El vestido cumple con dos funciones básicas: protegernos de las condiciones climáticas y cubrir las partes del cuerpo que, por pudor, no se exhiben en público. Pero, también, la manera de vestir transmite información sobre la propia persona y comunica determinados aspectos de su personalidad, por lo que es una forma de comunicación no verbal. A lo largo de la historia, el vestido era una forma de expresar el estrato social y profesional al que se pertenecía. En las épocas más recientes, el componente corporativista del vestido ha ido desapareciendo, sustituido en la mayor parte de los casos por vestimentas profesionales con función práctica: bien para proteger al trabajador (o al paciente en el caso de las profesiones sanitarias), bien por razones de identificación, higiene o funcionalidad.

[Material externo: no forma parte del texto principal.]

Lemma erase_harmless e e' s t ks :
  Rep e s → txn_ok s t → ending_keys t ks → without ks e e' → harmless s 0 e'.
Proof.
  intros [Hu Hrep Hwf] Ht Hks [Hu' Hc].
  assert (∀ r v, versions (aErase s ks) !! (r, v) =
    if decide (encode (versionedKey r v) ∈ ks) then None else versions s !! (r, v)) as Hvs.
  { intros r v. cbn. rewrite map_lookup_filter. destruct (versions s !! (r, v)); cbn; [|by case_decide].
    case_decide; [by rewrite option_guard_False by tauto|by rewrite option_guard_True]. }
  assert (erased s (aErase s ks)) as Her.
  { split; try done.
    - intros v r [_ ?]%elem_of_filter. done.
    - intros r v x. rewrite Hvs. by case_decide.
    - intros r v Hv. rewrite Hvs. case_decide as Hin; [|done]. destruct (versions s !! (r, v)) as [x|] eqn:Hx; [|done].
      assert (in_uint64 v) as H64 by (eapply wf_uint64, (wf_versions _ Hwf r); [done|by eexists]).
      apply Hks in Hin as [?|[_ Heq]]; [done| |by apply key_wf_version]. cbn in Heq. subst v. destruct Hv. apply Ht. }
  exists (aErase s ks). split; [|split; [by apply erased_committed|unfold next; cbn; lia]].
  split; [done| |by eapply erased_wf]. split.
  - intros k Hk. rewrite Hc, (rep_lookup _ _ Hrep) by done. destruct k as [kd v r].
    destruct kd; unfold amap; cbn [kind key_version rawKey].
    + rewrite decide_False; [done|]. by intros [?|[? _]]%Hks.
    + rewrite decide_False; [done|]. by intros [?|[? _]]%Hks.
    + cbn. change (mkMvccKey mvccKeyTxnWrite v r) with (transactionWriteKey v r).
      case_decide as Hin; [rewrite decide_False; [done|]|apply decide_ext]; rewrite elem_of_filter; tauto.
    + rewrite Hvs. change (mkMvccKey mvccKeyVersion v r) with (versionedKey r v). by case_decide.
  - intros b x Hb. rewrite Hc in Hb. case_decide; [done|]. by apply (rep_dom _ _ Hrep) in Hb.
Qed.

(** the deletions of an ending transaction, and of its active mark *)
Lemma end_performs {A} e s s' t ks msg (last : ST E A) :
  Rep e s → txn_ok s t → ending_keys t ks → Forall (λ k, fits k None) ks →
  (∀ e1, usable e1 → performs e1 (last e1)
     (λ e' _, usable e' ∧ contents e' = delete (encode (activeTransactionKey (ts_version t))) (contents e1)) (kept e1)) →
  (∀ e', usable e' →
     (∀ b, contents e' !! b = if decide (b = encode (activeTransactionKey (ts_version t))) then None
        else if decide (b ∈ ks) then None else contents e !! b) → Rep e' s') →
  performs e ((siter (λ k, swrap msg (engDelete k)) ks ;;! last) e) (λ e' _, Rep e' s') (harmless s 0).
Proof.
  intros HR Ht Hks Hfits Hlast Hend. pose proof (Rep_usable _ _ HR) as Hu. eapply performs_bind.
  { eapply performs_impl; [by apply siter_delete|done|]. intros e' (ks' & Hsub & Hw).
    apply (erase_harmless e e' s t ks'); [done|done| |done]. intros k Hk Hin. by apply Hks, Hsub. }
  intros e1 _ [Hu1 Hc1]. eapply performs_impl; [by apply Hlast| |].
  - intros e2 _ [Hu2 Hc2]. apply Hend; [done|]. intros b. rewrite Hc2.
    case_decide as Hb; [subst; apply lookup_delete_eq|]. rewrite lookup_delete_ne by done. apply Hc1.
  - intros e2 [Hu2 Hc2]. apply (erase_harmless e e2 s t ks); [done..|]. split; [done|]. intros b. by rewrite Hc2.
Qed.

Lemma Commit_performs e s t :
  Rep e s → txn_ok s t → performs e (Commit t e) (λ e' _, Rep e' (aCommit s t)) (harmless s 0).
Proof.
  intros HR Ht. pose proof HR as [Hu Hrep Hwf]. pose proof (txn_uint64 _ _ Hwf Ht) as H64.
  destruct (write_set_scan e s t HR Ht) as (es & Hes & Hin1 & Hin2).
  assert (∀ k, key_wf k → encode k ∈ map Key es →
    kind k = mvccKeyTxnWrite ∧ key_version k = ts_version t) as Hwk.
  { intros k Hk (en & Hke & (r & _ & Hr)%Hin1)%list_elem_of_fmap.
    rewrite Hr in Hke. apply encode_inj in Hke as ->; [done|done|by apply key_wf_write]. }
  unfold Commit. eapply performs_read.
  { unfold collectWrites. rewrite Hes, collectWrites_loop; [done|].
    intros en (r & Hr & ->)%Hin1. eexists. by apply decode_encode_key, key_wf_write. }
  cbn [app]. apply (end_performs e s (aCommit s t) t (map Key es)); [done|done| | | |].
  - intros k Hk [? _]%Hwk; [by left|done].
  - apply Forall_forall. intros k (en & -> & (r & Hr & ->)%Hin1)%list_elem_of_fmap.
    eapply (fits_contents e _ []); [done|].
    rewrite (rep_lookup _ _ Hrep) by (by apply key_wf_write). unfold amap. cbn. by rewrite decide_True.
  - intros e1 Hu1. apply performs_wrap, delete_performs; [done|]. apply active_key_fits.
  - intros e2 Hu2 Hc2. eapply (rep_end e e2 s (aCommit s t) t (map Key es)); try done.
    + by apply aCommit_wf.
    + intros r. split.
      * intros (en & Hke & (r' & Hr & Hr')%Hin1)%list_elem_of_fmap. rewrite Hr' in Hke.
        apply encode_inj in Hke as [= ->]; [done|by apply key_wf_write|by apply key_wf_write].
      * intros (en & Hen & <-)%Hin2. by apply list_elem_of_fmap_2.
    + intros k Hk Hin. left. by apply Hwk.
    + intros r v Hv. rewrite decide_False; [done|].
      intros [? _]%Hwk; [done|by apply key_wf_version].
Qed.

Lemma Commit_ok e s t :
  Rep e s → steady e → txn_ok s t → ∃ e', Commit t e = (e', Ok ()) ∧ Rep e' (aCommit s t) ∧ steady e'.
Proof.
  intros HR He Ht. destruct (performs_steady _ _ _ _ (Commit_performs e s t HR Ht) He) as (e' & [] & Hc & HR' & Hs).
  by exists e'.
Qed.

Lemma collectUndo_loop (es : list Entry) (acc : list bytes) v :
  (∀ en, en ∈ es → ∃ r, decodeMvccKey (Key en) = Ok (transactionWriteKey v r)) →
  ∃ ks, rfoldl (λ acc item,
      let? entry := rwrap "storage: scanning transaction %d writes: %w" item in
      let? decoded := decodeMvccKey (Key entry) in
      Ok (acc ++ [Key entry; encode (versionedKey (rawKey decoded) (key_version decoded))]))
      acc (map Ok es) = Ok (acc ++ ks) ∧
    ∀ b, b ∈ ks ↔ ∃ en r, en ∈ es ∧ decodeMvccKey (Key en) = Ok (transactionWriteKey v r) ∧
      (b = Key en ∨ b = encode (versionedKey r v)).
Proof.
  revert acc. induction es as [|en es IH]; intros acc Hd; simpl.
  - exists []. rewrite app_nil_r. split; [done|]. set_solver.
  - destruct (Hd en) as [r Hr]; [set_solver|]. rewrite Hr. simpl.
    destruct (IH (acc ++ [Key en; encode (versionedKey r v)])) as (ks & -> & Hks); [set_solver|].
    exists (Key en :: encode (versionedKey r v) :: ks). split; [by rewrite <-app_assoc|].
    intros b. rewrite !elem_of_cons, Hks. split.
    + intros [->|[->|(en' & r' & ? & ? & ?)]]; [exists en, r|exists en, r|exists en', r'];
        rewrite elem_of_cons; naive_solver.
    + intros (en' & r' & [->|?]%elem_of_cons & Hr' & Hb).
      * rewrite Hr in Hr'. injection Hr' as <-. naive_solver.
      * right; right. by exists en', r'.
Qed.

Lemma version_key_length r v :
  length (encode (versionedKey r v)) = length (encode (transactionWriteKey v r)).
Proof.
  rewrite !encode_payload. unfold payload. cbn [kind rawKey key_version versionedKey transactionWriteKey].
  rewrite !length_app. cbn [length]. rewrite !length_app. cbn [length].
  rewrite !length_be_put. lia.
Qed.

Lemma Rollback_performs e s t :
  Rep e s → txn_ok s t → performs e (Rollback t e) (λ e' _, Rep e' (aRollback s t)) (harmless s 0).
Proof.
  intros HR Ht. pose proof HR as [Hu Hrep Hwf]. pose proof (txn_uint64 _ _ Hwf Ht) as H64.
  destruct (write_set_scan e s t HR Ht) as (es & Hes & Hin1 & Hin2).
  assert (∀ en r, Key en = encode (transactionWriteKey (ts_version t) r) →
    decodeMvccKey (Key en) = Ok (transactionWriteKey (ts_version t) r)) as Hdec.
  { intros en r ->. by apply decode_encode_key, key_wf_write. }
  destruct (collectUndo_loop es [] (ts_version t)) as (ks & Hks & Hin).
  { intros en (r & _ & Hke)%Hin1. eauto. }
  assert (∀ b, b ∈ ks ↔ ∃ r, (ts_version t, r) ∈ writes s ∧
     (b = encode (transactionWriteKey (ts_version t) r) ∨ b = encode (versionedKey r (ts_version t))))
    as Hin'.
  { intros b. rewrite Hin. split.
    - intros (en & r & (r' & Hr & Hke)%Hin1 & Hd & Hb). rewrite (Hdec _ _ Hke) in Hd.
      injection Hd as ->. exists r. rewrite Hke in Hb. done.
    - intros (r & Hr & Hb). destruct (Hin2 r Hr) as (en & Hen & Hke). exists en, r.
      rewrite (Hdec _ _ Hke), Hke. done. }
  assert (∀ k, key_wf k → encode k ∈ ks →
     (kind k = mvccKeyTxnWrite ∧ key_version k = ts_version t) ∨
     (kind k = mvccKeyVersion ∧ key_version k = ts_version t)) as Hkinds.
  { intros k Hk (r & Hr & [Hke|Hke])%Hin'; apply encode_inj in Hke as ->;
      try done; try by apply key_wf_write || by apply key_wf_version. by left. by right. }
  unfold Rollback. eapply performs_read; [unfold collectUndo; rewrite Hes, Hks; done|].
  apply (end_performs e s (aRollback s t) t ks); [done|done| | | |].
  - intros k Hk [[? _]|?]%Hkinds; [by left|by right|done].
  - apply Forall_forall. intros k (r & Hr & Hb)%Hin'.
    assert (fits (encode (transactionWriteKey (ts_version t) r)) None) as Hf.
    { eapply (fits_contents e _ []); [done|].
      rewrite (rep_lookup _ _ Hrep) by (by apply key_wf_write). unfold amap. cbn.
      by rewrite decide_True. }
    destruct Hb as [->| ->]; [done|]. eapply fits_le; [done| |done]. by rewrite version_key_length.
  - intros e1 Hu1. pose proof (delete_performs e1 _ Hu1 (active_key_fits (ts_version t))) as Hd.
    unfold performs in *. by destruct (engDelete _ e1) as [e2 []].
  - intros e2 Hu2 Hc2. eapply (rep_end e e2 s (aRollback s t) t ks); try done.
    + by apply aRollback_wf.
    + intros r. rewrite Hin'. split; [|by eauto]. intros (r' & Hr & [Hke|Hke]);
        apply encode_inj in Hke; try by apply key_wf_write || by apply key_wf_version.
      * by injection Hke as ->.
      * done.
    + intros k Hk [?|[? _]]%Hkinds; [by left|by right|done].
    + intros r v Hv. cbn. rewrite map_lookup_filter.
      destruct (decide (encode (versionedKey r v) ∈ ks)) as [Hb|Hb].
      * apply Hin' in Hb as (r' & Hr & Hke).
        assert (r = r' ∧ v = ts_version t) as [-> ->].
        { destruct Hke as [Hke|Hke]; apply encode_inj in Hke; try done; by simplify_eq. }
        destruct (versions s !! (r', ts_version t)) as [x|]; [|done]. simpl.
        rewrite option_guard_False; [done|]. naive_solver.
      * destruct (versions s !! _) as [x|]; [|done]. simpl.
        rewrite option_guard_True; [done|]. cbn. intros [-> Hw]. apply Hb, Hin'. eauto.
Qed.

Lemma Rollback_ok e s t :
  Rep e s → steady e → txn_ok s t → ∃ e', Rollback t e = (e', Ok ()) ∧ Rep e' (aRollback s t) ∧ steady e'.
Proof.
  intros HR He Ht. destruct (performs_steady _ _ _ _ (Rollback_performs e s t HR Ht) He) as (e' & [] & Hc & HR' & Hs).
  by exists e'.
Qed.

End ops.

Sin embargo, solamente dos grupos corporativistas mantienen una vestidura simbólica, sin ninguna utilidad práctica. Es cierto que los académicos, muy ocasionalmente, también las utilizan, pero solo como recuerdo histórico de lo que en otras épocas pudo tener algún significado. La Iglesia y el sistema judicial utilizan vestimentas específicas para denotar autoridad, santidad o imparcialidad. Estas vestimentas, a menudo elaboradas y distintivas, han sido asociadas con un estatus social elevado y han servido para diferenciar a quienes las llevan de la población general. Además, estos colectivos exigen un trato respetuoso, a menudo acompañado de fórmulas específicas y formales. Las fórmulas verbales y las vestimentas crean una barrera social, sugiriendo que quienes las llevan pertenecen a una clase superior o tienen un acceso privilegiado a ciertos conocimientos o poderes, perpetúan estructuras sociales jerárquicas y condicionan una percepción de distanciamiento entre quienes las usan y la población a la que sirven, lo que puede socavar la confianza y la legitimidad. A la vista de lo que está pasando, ojalá que estas vestimentas no queden en simples disfraces. Incluso el papa Ratzinger (Benedicto XVI) dejó dicho que «ante la injusticia no debemos permanecer indiferentes, siendo conniventes o incluso cómplices».